Anna Akhmatova’s “Tale of the Black Ring” begins, in Jane Kenyon’s translation, “Presents were rare things/coming from my grandmother, a Tartar [sic];/and she was bitterly angry/when I was baptized.” This, and the Yalta of Chekhov’s “Lady with Lapdog,” comprised my experience of Crimea in literature until last week. The publication of Crimean Fig, the first anthology of contemporary fiction and poetry translated into English from the Crimean Tatar language, offers an introduction to the history and culture of a people exiled from their homeland by Stalin, returned after the breakup of the Soviet Union, and invaded again by Russia in the beginning of what would become a war for all of Ukraine.

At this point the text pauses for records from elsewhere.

(** * Guest-side ownership primitives of [wit-guest.h]

    A shallow embedding of [crates/cpp/helper-types/wit-guest.h]:
    [wit::string], [wit::vector<T>], [wit::ResourceExportBase<R>] and
    [wit::ResourceImportBase].

    C++ objects live in a store indexed by their address, so that the two
    reference arguments of a move operation may alias.  Every method is a
    computation in a state-and-failure monad over a [world]; the world also
    records the calls the guest makes to the allocator and to the host. *)

From Stdlib Require Import ZArith Lia.
From stdpp Require Import base option list gmap.

Local Open Scope Z_scope.

(** ** The world the header runs in *)

(** Calls that leave the header: to libc's allocator and to the host. *)
Inductive event :=
| EvMalloc (size : Z) (result : Z)
| EvFree (p : Z)
| EvResourceNew (obj : Z) (h : Z)
| EvResourceDrop (h : Z).

(** The two data members shared by [wit::string] ([uint8_t const *data_;
    size_t length;]) and [wit::vector<T>] ([T *data_; size_t length;]). *)
Module buf.
Record t := make { data_ : Z; length : Z }.
End buf.

(** [std::string_view] and [wit::span<T>]: a pointer and a length, not owning. *)
Record string_view := StringView { sv_data : Z; sv_size : Z }.
Record span := Span { span_data : Z; span_size : Z }.

Record world := World {
  mem : gmap Z Byte.byte;      (* linear memory; an unmapped address reads as x00 *)
  live : gmap Z Z;             (* blocks handed out by malloc and not yet freed: base, size *)
  strings : gmap Z buf.t;      (* the wit::string objects, by address *)
  vectors : gmap Z buf.t;      (* the wit::vector<T> objects, by address *)
  exports : gmap Z Z;          (* the [handle] member of each ResourceExportBase<R> object *)
  imports : gmap Z Z;          (* the [handle] member of each ResourceImportBase object *)
  trace : list event           (* the calls made so far, oldest first *)
}.

Definition set_mem (f : gmap Z Byte.byte → gmap Z Byte.byte) (w : world) : world :=
  World (f (mem w)) (live w) (strings w) (vectors w) (exports w) (imports w) (trace w).
Definition set_live (f : gmap Z Z → gmap Z Z) (w : world) : world :=
  World (mem w) (f (live w)) (strings w) (vectors w) (exports w) (imports w) (trace w).
Definition set_strings (f : gmap Z buf.t → gmap Z buf.t) (w : world) : world :=
  World (mem w) (live w) (f (strings w)) (vectors w) (exports w) (imports w) (trace w).
Definition set_vectors (f : gmap Z buf.t → gmap Z buf.t) (w : world) : world :=
  World (mem w) (live w) (strings w) (f (vectors w)) (exports w) (imports w) (trace w).
Definition set_exports (f : gmap Z Z → gmap Z Z) (w : world) : world :=
  World (mem w) (live w) (strings w) (vectors w) (f (exports w)) (imports w) (trace w).
Definition set_imports (f : gmap Z Z → gmap Z Z) (w : world) : world :=
  World (mem w) (live w) (strings w) (vectors w) (exports w) (f (imports w)) (trace w).
Definition log (e : event) (w : world) : world :=
  World (mem w) (live w) (strings w) (vectors w) (exports w) (imports w) (trace w ++ [e]).

Definition empty_world : world := World ∅ ∅ ∅ ∅ ∅ ∅ [].

(** ** Computations *)

Inductive failure :=
| AssertionFailure       (* [assert] fired: the program aborts *)
| UndefinedBehaviour     (* the C++ abstract machine gives the step no meaning *)
| HostFailure.           (* the host did not return from a boundary call *)

Inductive outcome (A : Type) :=
| Ret (a : A) (w : world)
| Stuck (f : failure).
Arguments Ret {A} a w.
Arguments Stuck {A} f.

Definition M (A : Type) : Type := world → outcome A.

#[global] Instance M_ret : MRet M := λ A a w, Ret a w.
#[global] Instance M_bind : MBind M := λ A B k m w,
  match m w with
  | Ret a w' => k a w'
  | Stuck f => Stuck f
  end.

The anthology evolved from Alim Aliev’s Ukrainian-Crimean Tatar project “Crimean Fig,” dedicated to the promotion of Crimean Tatar literature and culture. Co-editor Anastasia Levkova devised the principles for the “Crimean Fig” literary contest for writers and translators in 2018, and most of the anthology’s contributors are contest winners and finalists. Co-editor Askold Melnyczuk writes in his Foreward, “Our dearest wish is that other translators and publishers engage with this trove of undiscovered literature from that ancient yet enduring culture forged over centuries by the Crimean Tatars.” Crimean Fig gives a taste of what a reader is likely to find there.
The stories and poems in the collection are not translated, but adapted, in a scrupulous nod to the difficulty of bringing across an entire culture in works of, at most, a dozen or so pages. Still, the language in stories like Mustafa Amet’s “The Black Walls of the Zindan” expose the horrors of life under occupation. A zindan is an underground prison––something familiar enough to have its own noun. “Berzah,” the term for “an intermediate state or place between death and resurrection” is also left as an untranslated metaphor for the narrator’s torment––a place parallel to the Tibetan Buddhist bardo, but here, excruciating. Amet’s idyllic flashbacks of childhood and life before imprisonment include hiding with friends to watch a mermaid emerge from the river, an action resonant with myth and folk tale: “If the Mermaid came ashore, we’d steal her golden combs and run away. I didn’t know for sure if she appeared, but as soon as we heard the reeds rustle, our hearts filled with terror and we fled.” More terror, we learn, will follow.
I especially enjoyed Zekiye Ismailova’s “My Blue-Eyed Adile,” a tale of friendship, courtship, female bravery, and the shadow of war that falls between Adile and Khalil, the boy who teases and adores her. Separated, married to another, but unforgotten, Adile discovers the young stranger beside her on a train is Khalil’s granddaughter, named for her; the grandson who meets Adile is called Khalil. The young namesakes are introduced, implying a continuity that no interloper can destroy.
Among the poets, I’m particularly struck by Zubiya Sattarova’s “Perdalez. Meeting” The poem’s first stanzas praise the allure of spring––“…a pretty good season/when people fall in love with a warm climate”––and then winter, with its “snowflakes soft and clean,/like wintry flowers flying around.” But each stanza ends, “Oh, what a deceptive world/which is so well-made!” Aliye Kendzhe-Ali writes her love for “Cold Crimea,” its “dying flowers on your trees––like your enemy’s bent thoughts.” Her “My Beloved” is a litany for an absent lover: “my vast sea,/my unopened book,/my unwritten line./…my bird flying far away,/my warm nest/on the cliff which cuts my hands.” Disruption unsettles all the verse, as it has the lives of the poets.
In “The Day Lady Died,” Frank O’Hara buys a copy of “NEW WORLD WRITING to see what the poets/in Ghana are doing these days.” I urge readers to the pages of Crimean Fig in the same spirit. Thanks to M.P. Carver, David Earl, John Fulton, Ha Jin, Hanna Leliv, Diane Mehta, William Pierce, Shuchi Saraswat, Leyla Seytkhalilova, Lara Stecewycz and Shubha Sunder for their English renditions of the originals, and to Askold Melnyczuk for co-editing and adding Crimean Fig to the list at Arrowsmith Press.